= What you have to do =
From the listing below, select every line where the word "back" appears.

★ ★ ★ ★

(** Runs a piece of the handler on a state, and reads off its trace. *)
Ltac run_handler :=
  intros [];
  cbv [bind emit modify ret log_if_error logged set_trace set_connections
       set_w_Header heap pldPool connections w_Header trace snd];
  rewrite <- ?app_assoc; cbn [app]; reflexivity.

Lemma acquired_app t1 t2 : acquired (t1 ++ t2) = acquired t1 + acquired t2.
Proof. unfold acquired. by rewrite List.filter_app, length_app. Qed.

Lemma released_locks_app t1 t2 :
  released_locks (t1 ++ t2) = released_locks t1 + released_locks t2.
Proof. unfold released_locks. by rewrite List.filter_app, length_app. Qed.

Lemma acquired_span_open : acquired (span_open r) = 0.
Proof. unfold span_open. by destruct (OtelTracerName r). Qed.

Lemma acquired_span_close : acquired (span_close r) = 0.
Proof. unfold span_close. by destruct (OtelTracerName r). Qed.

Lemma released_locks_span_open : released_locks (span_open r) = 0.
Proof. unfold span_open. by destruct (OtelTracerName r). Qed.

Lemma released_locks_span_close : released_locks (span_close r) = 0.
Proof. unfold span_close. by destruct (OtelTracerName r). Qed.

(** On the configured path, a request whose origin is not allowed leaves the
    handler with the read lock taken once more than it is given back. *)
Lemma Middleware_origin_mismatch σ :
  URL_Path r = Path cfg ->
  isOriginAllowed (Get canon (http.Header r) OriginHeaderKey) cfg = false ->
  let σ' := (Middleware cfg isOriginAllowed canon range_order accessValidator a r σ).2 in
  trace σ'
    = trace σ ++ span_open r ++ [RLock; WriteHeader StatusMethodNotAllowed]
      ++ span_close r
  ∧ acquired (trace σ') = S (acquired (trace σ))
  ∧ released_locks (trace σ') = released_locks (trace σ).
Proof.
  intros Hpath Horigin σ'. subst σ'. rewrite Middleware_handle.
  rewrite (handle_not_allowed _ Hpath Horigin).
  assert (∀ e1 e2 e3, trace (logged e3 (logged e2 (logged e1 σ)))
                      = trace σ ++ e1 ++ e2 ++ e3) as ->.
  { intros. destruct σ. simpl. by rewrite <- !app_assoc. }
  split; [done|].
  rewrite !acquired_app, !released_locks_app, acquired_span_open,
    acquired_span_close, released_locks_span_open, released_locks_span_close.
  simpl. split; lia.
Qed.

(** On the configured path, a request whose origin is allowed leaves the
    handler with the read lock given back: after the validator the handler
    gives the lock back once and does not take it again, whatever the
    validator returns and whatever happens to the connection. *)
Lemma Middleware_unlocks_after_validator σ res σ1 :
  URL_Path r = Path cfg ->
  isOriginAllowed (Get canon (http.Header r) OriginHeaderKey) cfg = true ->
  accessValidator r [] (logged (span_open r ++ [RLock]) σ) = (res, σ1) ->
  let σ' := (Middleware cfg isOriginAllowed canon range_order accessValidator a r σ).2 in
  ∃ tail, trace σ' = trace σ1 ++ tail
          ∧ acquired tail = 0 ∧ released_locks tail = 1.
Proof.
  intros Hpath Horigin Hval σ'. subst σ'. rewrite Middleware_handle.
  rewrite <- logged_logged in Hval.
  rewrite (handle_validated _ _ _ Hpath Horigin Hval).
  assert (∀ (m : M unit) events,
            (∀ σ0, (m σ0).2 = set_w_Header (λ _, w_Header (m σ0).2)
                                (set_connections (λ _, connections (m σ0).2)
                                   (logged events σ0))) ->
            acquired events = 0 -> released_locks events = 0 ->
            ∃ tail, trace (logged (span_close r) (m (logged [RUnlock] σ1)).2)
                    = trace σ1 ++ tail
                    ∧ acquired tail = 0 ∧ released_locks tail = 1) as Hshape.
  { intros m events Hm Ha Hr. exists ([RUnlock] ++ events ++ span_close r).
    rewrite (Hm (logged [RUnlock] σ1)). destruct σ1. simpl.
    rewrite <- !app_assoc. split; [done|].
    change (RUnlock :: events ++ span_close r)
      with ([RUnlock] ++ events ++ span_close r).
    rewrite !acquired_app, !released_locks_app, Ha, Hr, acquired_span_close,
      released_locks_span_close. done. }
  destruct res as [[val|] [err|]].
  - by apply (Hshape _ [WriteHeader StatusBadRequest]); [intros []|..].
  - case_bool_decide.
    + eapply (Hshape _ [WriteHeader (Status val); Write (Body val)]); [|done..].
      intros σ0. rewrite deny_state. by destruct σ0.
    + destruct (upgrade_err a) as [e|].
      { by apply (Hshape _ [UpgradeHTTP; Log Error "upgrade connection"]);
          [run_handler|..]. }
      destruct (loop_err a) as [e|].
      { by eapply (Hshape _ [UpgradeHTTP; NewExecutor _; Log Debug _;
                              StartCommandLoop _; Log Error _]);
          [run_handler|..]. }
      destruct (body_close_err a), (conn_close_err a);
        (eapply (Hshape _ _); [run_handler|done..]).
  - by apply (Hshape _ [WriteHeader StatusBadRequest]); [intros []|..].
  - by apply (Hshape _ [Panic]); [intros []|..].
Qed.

★ ★ ★ ★

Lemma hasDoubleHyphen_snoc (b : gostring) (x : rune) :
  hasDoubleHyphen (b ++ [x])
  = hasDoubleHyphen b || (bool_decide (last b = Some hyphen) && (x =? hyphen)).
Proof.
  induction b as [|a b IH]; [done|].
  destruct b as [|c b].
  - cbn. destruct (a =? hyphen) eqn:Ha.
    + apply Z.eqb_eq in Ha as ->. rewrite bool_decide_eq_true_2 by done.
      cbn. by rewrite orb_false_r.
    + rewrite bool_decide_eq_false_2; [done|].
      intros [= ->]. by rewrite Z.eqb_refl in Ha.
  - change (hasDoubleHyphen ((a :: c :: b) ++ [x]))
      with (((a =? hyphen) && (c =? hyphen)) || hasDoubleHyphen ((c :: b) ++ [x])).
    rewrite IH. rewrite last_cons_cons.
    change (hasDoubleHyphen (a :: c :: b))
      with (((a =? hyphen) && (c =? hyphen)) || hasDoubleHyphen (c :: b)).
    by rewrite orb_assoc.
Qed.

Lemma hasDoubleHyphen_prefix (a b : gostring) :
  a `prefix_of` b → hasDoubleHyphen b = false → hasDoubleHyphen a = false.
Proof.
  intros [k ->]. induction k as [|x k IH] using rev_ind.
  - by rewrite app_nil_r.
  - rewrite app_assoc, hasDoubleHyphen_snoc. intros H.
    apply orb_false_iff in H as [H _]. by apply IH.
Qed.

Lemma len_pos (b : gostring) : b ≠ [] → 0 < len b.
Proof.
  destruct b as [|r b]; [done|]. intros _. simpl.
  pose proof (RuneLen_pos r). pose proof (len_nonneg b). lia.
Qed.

★ ★ ★ ★

= Answer area =
    handler with the read lock taken once more than it is given back. *)
    handler with the read lock given back: after the validator the handler
    gives the lock back once and does not take it again, whatever the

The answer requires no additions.